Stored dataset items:
Definition skip_local (p : string) : option string :=
  if ISIDSTART (peek p) || isdigit (peek p) then Some (skip_idchars (next p))
  else None.

(** [*(p-1)] for a position [p] reached from [s]. *)
Definition before (s p : string) : ascii :=
  at_ (String.length s - String.length p - 1) s.

(** The run of ['+'] and ['-'] after the first marker of an anonymous
    reference. *)
Fixpoint anon_markers (refno : Z) (s : string) : Z * string :=
  match s with
  | String c r =>
      if ceq c "+" then anon_markers (u32 (refno + 1)) r
      else if ceq c "-" then anon_markers (u32 (refno - 1)) r
      else (refno, s)
  | EmptyString => (refno, s)
  end.

(** The last branch of [get_local_label]: [:] and a run of markers. *)
Definition anon_reference (labno : Z) (k : K) (n : Z) (s : string)
    : option (string * string) :=
  if ceq (peek s) ":" then
    let s1 := next s in
    (* anonymous label reference *)
    if ceq (peek s1) "+" || ceq (peek s1) "-" then
      let refno := if ceq (peek s1) "+" then u32 (labno + 1) else labno in
      let r := anon_markers refno (next s1) in
      Some (core_make_local_label n (Some ":") (decimal (fst r)) k,
            skip (snd r))
    else None
  else None.

(** [get_local_label(n,&start)], reading [anon_labno] and, through
    [make_local_label], the core: the name and the new [*start], or
    nothing, [*start] being left as it was. *)
Definition get_local_label (labno : Z) (k : K) (n : Z) (start : string)
    : option (string * string) :=
  let s := start in
  match skip_local s with
  | Some p =>
      if ceq (peek p) ":" && ISIDSTART (peek s)
         && negb (ceq (peek s) local_char)
         && negb (ceq (before s p) "$") then
        (* skip local part of global.local label *)
        let s2 := next p in
        match skip_local s2 with
        | Some p2 =>
            let loclen :=
              if ceq (before s2 p2) "$" then dist s2 p2 - 1
              else dist s2 p2 in
            Some (core_make_local_label n (Some (upto start p))
                    (take (Z.to_nat loclen) s2) k,
                  skip p2)
        | None => None
        end
      else if (dist s p >? 1) && ceq (peek s) local_char then
        Some (core_make_local_label n None (upto (next s) p) k, skip p)
      else if (dist s p >? 0) && ceq (peek p) "$" then
        Some (core_make_local_label n None (upto s p) k, skip (next p))
      else anon_reference labno k n s
  | None => anon_reference labno k n s
  end.

(** [parse_symbol] of the core, which scans local labels with
    [get_local_label] above. *)
Definition parse_symbol (s : string) : M (option (string * string)) :=
  fun w =>
    (Some (core_parse_symbol (get_local_label (anon_labno w) (core w))
             s (core w)), w).

End Calls.

Section Directives.
Context {CFG : Config} {TY : Types} {CORE : Core}.

(** [eol]: check for end of line, issue error, if not. *)
Definition eol (s : string) : M unit :=
  if allow_spaces then
    if negb (ISEOL (skip s)) then syntax_error 6 [] else ret tt
  else
    if negb (ISEOL s) && negb (isspace (peek s)) then syntax_error 6 []
    else ret tt.

(** ** Reserve symbol directives *)

Definition handle_rsreset (s : string) : M unit :=
  new_abs rs_name (number_expr 0) ;; ret tt.

Definition handle_rsset (s : string) : M unit :=
  r <- parse_expr_tmplab s ;;
  new_abs rs_name (fst r) ;; ret tt.

Definition addsub (dir : Z) : exprop := if dir >? 0 then ADD else SUB.

Definition setoffset_align (symname : string) (dir align : Z) : M unit :=
  sym <- internal_abs symname ;;
  let align := align - 1 in
  e <- sym_expr sym ;;
  let new :=
    make_expr BAND (make_expr (addsub dir) e (number_expr align))
              (number_expr (Z.lnot align)) in
  set_sym_expr sym (simplify_expr new).

Definition handle_rseven (s : string) : M unit :=
  setoffset_align rs_name 1 2.

(** [new_setoffset_size]: the equated symbol, if any, and the new [*s].
    [simplify_expr] works in place in the source and is a function here:
    the expression equated to [equname] is copied before the last
    simplification. *)
Definition new_setoffset_size (equname : option string) (symname : string)
    (s : string) (dir size : Z) : M (option symbol * string) :=
  sym <- internal_abs symname ;;
  r <- (if negb (ISEOL s) then
          pe <- parse_expr_tmplab s ;;
          let new :=
            simplify_expr (make_expr MUL (fst pe) (number_expr size)) in
          old <- (if align_data && (size >? 1) then
                    let dalign := DATA_ALIGN (int_of size * 8) - 1 in
                    e <- sym_expr sym ;;
                    ret (simplify_expr
                           (make_expr BAND
                              (make_expr (addsub dir) e (number_expr dalign))
                              (number_expr (Z.lnot dalign))))
                  else sym_expr sym) ;;
          ret (old, make_expr (addsub dir) old new, snd pe)
        else
          e <- sym_expr sym ;; ret (e, e, s)) ;;
  let old := fst (fst r) in
  let new := snd (fst r) in
  equsym <- match equname with
            | Some name =>
                q <- new_equate name
                       (if dir >? 0 then copy_tree old else copy_tree new) ;;
                ret (Some q)
            | None => ret None
            end ;;
  set_sym_expr sym (simplify_expr new) ;;
  ret (equsym, snd r).
(** Looks up the nameserver address in [nsaddrs], the first [nscount]
    slots of it. *)
Definition res_ourserver_p (nscount : Z) (nsaddrs : list sockaddr) (sa : sockaddr)
    : bool :=
  match sa with
  | sockaddr_in sin_port s_addr =>
      existsb (ourserver_in sin_port s_addr) (take (Z.to_nat nscount) nsaddrs)
  | sockaddr_in6 sin6_port sin6_scope_id sin6_addr =>
      existsb (ourserver_in6 sin6_port sin6_scope_id sin6_addr)
        (take (Z.to_nat nscount) nsaddrs)
  | sockaddr_other _ => false
  end.

(** Whether [res_ourserver_p] takes the server [srv] for the one at
    [sa]. *)
Definition ourserver_match (sa srv : sockaddr) : bool :=
  match sa with
  | sockaddr_in sin_port s_addr => ourserver_in sin_port s_addr srv
  | sockaddr_in6 sin6_port sin6_scope_id sin6_addr =>
      ourserver_in6 sin6_port sin6_scope_id sin6_addr srv
  | sockaddr_other _ => false
  end.

(** The [while (qdcount-- > 0)] loop of [res_nameinquery]; [buf] is the
    packet up to [eom], [cp] the offset reached. *)
Fixpoint nameinquery_loop (qdcount : nat) (name : list Z) (type cl : Z)
    (buf : list Z) (cp : nat) : Z :=
  match qdcount with
  | O => 0
  | S qdcount' =>
      match dn_expand buf cp with
      | None => -1
      | Some (tname, n) =>
          let cp := (cp + n)%nat in
          if (length buf <? cp + 2 * INT16SZ)%nat then -1
          else
            let ttype := Packet.read16 buf cp in
            let cp := (cp + INT16SZ)%nat in
            let tclass := Packet.read16 buf cp in
            let cp := (cp + INT16SZ)%nat in
            if (ttype =? type) && (tclass =? cl) && (ns_samename tname name =? 1)
            then 1
            else nameinquery_loop qdcount' name type cl buf cp
      end
  end.

(** Looks for (name, type, cl) in the query section of the packet:
    -1 format error, 0 not found, 1 found. *)
Definition res_nameinquery (name : list Z) (type cl : Z) (buf : list Z) : Z :=
  nameinquery_loop (Z.to_nat (header_qdcount buf)) name type cl buf
    (Z.to_nat HFIXEDSZ).

(** The [while (qdcount-- > 0)] loop of [res_queriesmatch]. *)
Fixpoint queriesmatch_loop (qdcount : nat) (buf1 buf2 : list Z) (cp : nat) : Z :=
  match qdcount with
  | O => 1
  | S qdcount' =>
      match dn_expand buf1 cp with
      | None => -1
      | Some (tname, n) =>
          let cp := (cp + n)%nat in
          if (length buf1 <? cp + 2 * INT16SZ)%nat then -1
          else
            let ttype := Packet.read16 buf1 cp in
            let cp := (cp + INT16SZ)%nat in
            let tclass := Packet.read16 buf1 cp in
            let cp := (cp + INT16SZ)%nat in
            if res_nameinquery tname ttype tclass buf2 =? 0 then 0
            else queriesmatch_loop qdcount' buf1 buf2 cp
      end
  end.

Definition res_queriesmatch (buf1 buf2 : list Z) : Z :=
  if (Z.of_nat (length buf1) <? HFIXEDSZ) || (Z.of_nat (length buf2) <? HFIXEDSZ)
  then -1
  (* Only header section present in replies to dynamic update packets. *)
  else if (header_opcode buf1 =? ns_o_update) && (header_opcode buf2 =? ns_o_update)
  then 1
  else if negb (header_qdcount buf1 =? header_qdcount buf2) then 0
  else queriesmatch_loop (Z.to_nat (header_qdcount buf1)) buf1 buf2 (Z.to_nat HFIXEDSZ).

(** The query [buf] that [send_dg] sent, and the servers of [statp]. *)
Variable buf : list Z.
Variable nscount : Z.
Variable nsaddrs : list sockaddr.

(** The outcome of the tests of [send_dg] on what [recvfrom] delivered:
    [hp->id != anhp->id], [!res_ourserver_p(statp, &from)], [anhp->rcode],
    [!res_queriesmatch(buf, buf + buflen, ans, ans + anssiz)] and
    [anhp->tc]. *)
Definition datagram_of (r : received) : datagram :=
  {| d_resplen := rv_resplen r;
     d_id_ok := header_id buf =? header_id (rv_ans r);
     d_ourserver := res_ourserver_p nscount nsaddrs (rv_from r);
     d_rcode := header_rcode (rv_ans r);
     d_queriesmatch := negb (res_queriesmatch buf (rv_ans r) =? 0);
     d_tc := header_tc (rv_ans r) |}.

Definition dg_event_of (ev : dg_raw_event) : dg_event :=
  match ev with
  | RawPollTimeout => DgPollTimeout
  | RawPollError => DgPollError
  | RawRecv r => DgRecv (datagram_of r)
  end.

(** The questions of a packet as [res_nameinquery] and [res_queriesmatch]
    walk them: name, type and class of each of the first [qdcount], [None]
    where the walk meets a format error. *)
Fixpoint questions_loop (qdcount : nat) (msg : list Z) (cp : nat)
    : option (list (list Z * Z * Z)) :=
  match qdcount with
  | O => Some []
  | S qdcount' =>
      match dn_expand msg cp with
      | None => None
      | Some (tname, n) =>
          let cp := (cp + n)%nat in
          if (length msg <? cp + 2 * INT16SZ)%nat then None
          else
            let ttype := Packet.read16 msg cp in
            let cp := (cp + INT16SZ)%nat in
            let tclass := Packet.read16 msg cp in
            let cp := (cp + INT16SZ)%nat in
            match questions_loop qdcount' msg cp with
            | None => None
            | Some qs => Some ((tname, ttype, tclass) :: qs)
            end
      end
  end.

Definition questions (msg : list Z) : option (list (list Z * Z * Z)) :=
  questions_loop (Z.to_nat (header_qdcount msg)) msg (Z.to_nat HFIXEDSZ).

(** Whether the question [q'] of an answer is the question [q]: the test of
    [res_nameinquery]. *)
Definition same_question (q q' : list Z * Z * Z) : bool :=
  let '(name, type, cl) := q in
  let '(tname, ttype, tclass) := q' in
  (ttype =? type) && (tclass =? cl) && (ns_samename tname name =? 1).

End Match.

(** A reader of names made of plain labels, giving the labels joined by
    dots, and the comparison of names byte by byte; used to run the
    examples. *)
Fixpoint expand_labels (fuel : nat) (p : list Z) : option (list Z * nat) :=
  match fuel with
  | O => None
  | S fuel' =>
      match p with
      | [] => None
      | n :: p' =>
          if n =? 0 then Some ([], 1%nat)
          else if (n <? 64) && (Z.to_nat n <=? length p')%nat then
            match expand_labels fuel' (drop (Z.to_nat n) p') with
            | None => None
            | Some (name, k) =>
                Some (take (Z.to_nat n) p' ++ (if bool_decide (name = []) then []
                                                else 46 :: name),
                      (1 + Z.to_nat n + k)%nat)
            end
          else None
      end
  end.

Definition dn_expand_labels (msg : list Z) (cp : nat) : option (list Z * nat) :=
  expand_labels (S (length msg)) (drop cp msg).

Definition ns_samename_bytes (a b : list Z) : Z :=
  if bool_decide (a = b) then 1 else 0.

(** The answer of 8.8.8.8, port 53, to [example_query], in a buffer of 64
    bytes: the header and the question, then what the buffer held before. *)
Definition ex_received : received :=
  {| rv_resplen := 33;
     rv_from := sockaddr_in 53 134744072;
     rv_ans := Packet.mk_query 18 52 129 128 1 0 Packet.q_www_android_com
               ++ replicate 31 0 |}.

(** *** The retry loop of [res_nsend] (lines 478-579) *)

(** One [DnsQueryEvent]: which send it was, the server, [attempt] as passed
    to [set_retry_times], the protocol, the rcode, and whether a statistics
    sample was recorded for it. *)
Record query_event := mkEvent {
  ev_send : nat;
  ev_ns : Z;
  ev_retry_times : Z;
  ev_tcp : bool;
  ev_rcode : Z;
  ev_sample : bool
}.

(** How the [for each ns] loop is left. *)
Inductive ns_exit :=
  | Answered (resplen : Z) (st : loop_state)   (* return resplen *)
  | Failed (st : loop_state)                   (* resplen < 0: return -terrno *)
  | ServersDone (st : loop_state).             (* ns reached nscount *)

(** What [res_nsend] asks of the cache on its way out. *)
Inductive cache_call :=
  | CallNothing
  | CallQueryFailed
  | CallAdd (resplen : Z).

Record nsend_result := mkResult {
  nr_ret : Z;
  nr_cache : cache_call;
  nr_events : list query_event
}.

Section Retry.

(** What the network does at the k-th call of [send_dg] or [send_vc]. *)
Variable net : nat -> net_io.
Variable use_edns : bool.
(** [statp->tc_mode == TC_MODE_UDP_TCP] *)
Variable tc_mode_udp_tcp : bool.
(** [statp->nscount] and [usable_servers[]] *)
Variable nscount : Z.
Variable usable_servers : list bool.
Variable retryTimes : Z.
Variable buflen : Z.

(** The body of the inner loop up to the statistics: the send itself. The
    result is [resplen], the state and [fallbackTCP]. *)
Definition send_once (st : loop_state) : Z * loop_state * bool :=
  let io := net (sends st) in
  let st := count_send st in
  if useTcp st then
    (* TCP; at most one attempt per server. *)
    let st := set_attempt st retryTimes in
    let '(resplen, st) := send_vc (as_vc io) st in
    let st :=
      if (buflen <=? PACKETSZ) && (resplen <=? 0) && tc_mode_udp_tcp
      then set_useTcp st false else st in
    (resplen, st, false)
  else
    (* UDP *)
    let '(resplen, st) := send_dg use_edns (as_dg io) st in
    (resplen, st, useTcp st).

(** [for (int ns = 0; ns < statp->nscount; ++ns)]. [ns--; continue] makes a
    round start again at the same server, so the rounds are counted by
    [fuel]; [None] is "out of fuel" (lemma [ns_loop_fuel]: it does not
    happen from [2 * nscount + 1] rounds on). *)
Fixpoint ns_loop (fuel : nat) (ns : Z) (st : loop_state) (log : list query_event)
    : option (ns_exit * list query_event) :=
  match fuel with
  | O => None
  | S fuel' =>
      if nscount <=? ns then Some (ServersDone st, log)
      else if negb (nth (Z.to_nat ns) usable_servers false)
      then ns_loop fuel' (ns + 1) st log
      else
        let st := set_rcode st RCODE_INTERNAL_ERROR in
        let tcp := useTcp st in
        let shouldRecordStats := attempt st =? 0 in
        let k := sends st in
        let '(resplen, st, fallbackTCP) := send_once st in
        let log := log ++ [mkEvent k ns (attempt st) tcp (rcode st) shouldRecordStats] in
        if resplen =? 0 then ns_loop fuel' (ns + 1) st log
        else if fallbackTCP then ns_loop fuel' (ns - 1 + 1) st log
        else if resplen <? 0 then Some (Failed st, log)
        else Some (Answered resplen st, log)
  end.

* **Task to complete**: Write out only the lines that run from the line containing "at_ (String.length s" through the line containing "let s2 := next p in", both included, exactly as they appear above.

* **Exercise answer**:
  at_ (String.length s - String.length p - 1) s.

(** The run of ['+'] and ['-'] after the first marker of an anonymous
    reference. *)
Fixpoint anon_markers (refno : Z) (s : string) : Z * string :=
  match s with
  | String c r =>
      if ceq c "+" then anon_markers (u32 (refno + 1)) r
      else if ceq c "-" then anon_markers (u32 (refno - 1)) r
      else (refno, s)
  | EmptyString => (refno, s)
  end.

(** The last branch of [get_local_label]: [:] and a run of markers. *)
Definition anon_reference (labno : Z) (k : K) (n : Z) (s : string)
    : option (string * string) :=
  if ceq (peek s) ":" then
    let s1 := next s in
    (* anonymous label reference *)
    if ceq (peek s1) "+" || ceq (peek s1) "-" then
      let refno := if ceq (peek s1) "+" then u32 (labno + 1) else labno in
      let r := anon_markers refno (next s1) in
      Some (core_make_local_label n (Some ":") (decimal (fst r)) k,
            skip (snd r))
    else None
  else None.

(** [get_local_label(n,&start)], reading [anon_labno] and, through
    [make_local_label], the core: the name and the new [*start], or
    nothing, [*start] being left as it was. *)
Definition get_local_label (labno : Z) (k : K) (n : Z) (start : string)
    : option (string * string) :=
  let s := start in
  match skip_local s with
  | Some p =>
      if ceq (peek p) ":" && ISIDSTART (peek s)
         && negb (ceq (peek s) local_char)
         && negb (ceq (before s p) "$") then
        (* skip local part of global.local label *)
        let s2 := next p in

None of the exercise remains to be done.